- Required work: Every line that contains the word "https" should be copied from the records below.

------------------------------------------------------------

Definition teeConfig : FulfillmentConfig :=
  {| fc_externalVariantId := Some "pf-4011"; fc_externalProductId := Some "pf-71";
     fc_designFiles := Some [ {| df_placement := "front"; df_url := "https://img/tee.png" |} ];
     fc_catalogProductId := Some 71%Z; fc_catalogVariantId := Some 4011%Z |}.

Definition tee : Product :=
  {| p_id := "tee"; p_title := "Tee"; p_description := Some "A shirt";
     p_price := 25; p_currency := "USD"; p_images := ["https://img/tee.jpg"];
     p_variants :=
       [ {| v_id := "tee-m"; v_price := 27; v_currency := "USD";
            v_fulfillmentConfig := Some teeConfig |} ];
     p_fulfillmentProvider := "printful" |}.

Definition poster : Product :=
  {| p_id := "poster"; p_title := "Poster"; p_description := None;
     p_price := 15; p_currency := "USD"; p_images := [];
     p_variants := []; p_fulfillmentProvider := "gelato" |}.

Definition shop : World :=
  {| w_products := {[ "manual-1" := mug; "tee" := tee; "poster" := poster ]};
     w_orders := ∅;
     w_orderItems := [];
     w_clock := 1700000000000;
     w_uuid := fun n => "order-" +:+ pretty n;
     w_uuidNext := 0;
     w_insertError := fun id _ => "Error: Failed query: insert into orders, id " +:+ id;
     w_trace := [] |}.

Definition rate_r1 : ShippingRate :=
  {| r_id := "r1"; r_name := "Flat"; r_rate := 5; r_currency := "USD";
     r_minDeliveryDays := None; r_maxDeliveryDays := None |}.

Definition rate_r2 : ShippingRate :=
  {| r_id := "r2"; r_name := "Express"; r_rate := 8; r_currency := "USD";
     r_minDeliveryDays := None; r_maxDeliveryDays := None |}.

(** A printful gateway that quotes [r1] and [r2], creates draft ["d1"]
    and cancels whatever it is asked to. *)
Definition printfulUp : FulfillmentClient :=
  {| quoteOrder := fun _ => Ok {| sqo_rates := Some [rate_r1; rate_r2] |};
     createOrder := fun _ => Ok {| fo_id := "d1" |};
     cancelOrder := fun _ => Ok tt |}.

(** A printful gateway that quotes the dearer rate first. *)
Definition printfulDearFirst : FulfillmentClient :=
  {| quoteOrder := fun _ => Ok {| sqo_rates := Some [rate_r2; rate_r1] |};
     createOrder := fun _ => Ok {| fo_id := "d1" |};
     cancelOrder := fun _ => Ok tt |}.

(** A gelato gateway that rejects every call. *)
Definition gelatoDown : FulfillmentClient :=
  {| quoteOrder := fun _ => Err "timeout";
     createOrder := fun _ => Err "service unavailable";
     cancelOrder := fun _ => Err "already shipped" |}.

Definition stripeUp : PaymentClient :=
  {| pay_createCheckout := fun _ =>
       Ok {| cso_sessionId := "cs_1"; cso_url := "https://pay/cs_1" |} |}.

Definition item_mug2 : QuoteItemInput :=
  {| productId := "manual-1"; variantId := None; quantity := 2 |}.

Definition item_tee : QuoteItemInput :=
  {| productId := "tee"; variantId := Some "tee-m"; quantity := 1 |}.

(** A tee whose variant id is the empty string. *)
Definition item_tee_blank : QuoteItemInput :=
  {| productId := "tee"; variantId := Some EmptyString; quantity := 1 |}.

Definition item_poster : QuoteItemInput :=
  {| productId := "poster"; variantId := None; quantity := 1 |}.

Definition rtPrintful : MarketplaceRuntime :=
  createMarketplaceRuntime (Some printfulUp) None (Some stripeUp).

Definition rtBoth : MarketplaceRuntime :=
  createMarketplaceRuntime (Some printfulUp) (Some gelatoDown) (Some stripeUp).

(** The loop invariant behind the delivery estimate: the two running
    bounds are the folds of [lowerTo] and [raiseTo] over the reported
    days. *)
Definition days_agree (acc : QuoteAcc) : Prop :=
  minDeliveryDays acc = fold_left lowerTo (reportedMinDays (providerBreakdown acc)) None /\
  maxDeliveryDays acc = fold_left raiseTo (reportedMaxDays (providerBreakdown acc)) None.

(** The presence of the estimate as the specification words it: present
    as soon as one bucket reported a day bound. *)
Definition estimate_present_as_claimed (q : QuoteOutput) : Prop :=
  reportedMinDays (q_providerBreakdown q) <> [] \/
  reportedMaxDays (q_providerBreakdown q) <> [] ->
  q_estimatedDelivery q <> None.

------------------------------------------------------------

- Answer box:
     fc_designFiles := Some [ {| df_placement := "front"; df_url := "https://img/tee.png" |} ];
     p_price := 25; p_currency := "USD"; p_images := ["https://img/tee.jpg"];
       Ok {| cso_sessionId := "cs_1"; cso_url := "https://pay/cs_1" |} |}.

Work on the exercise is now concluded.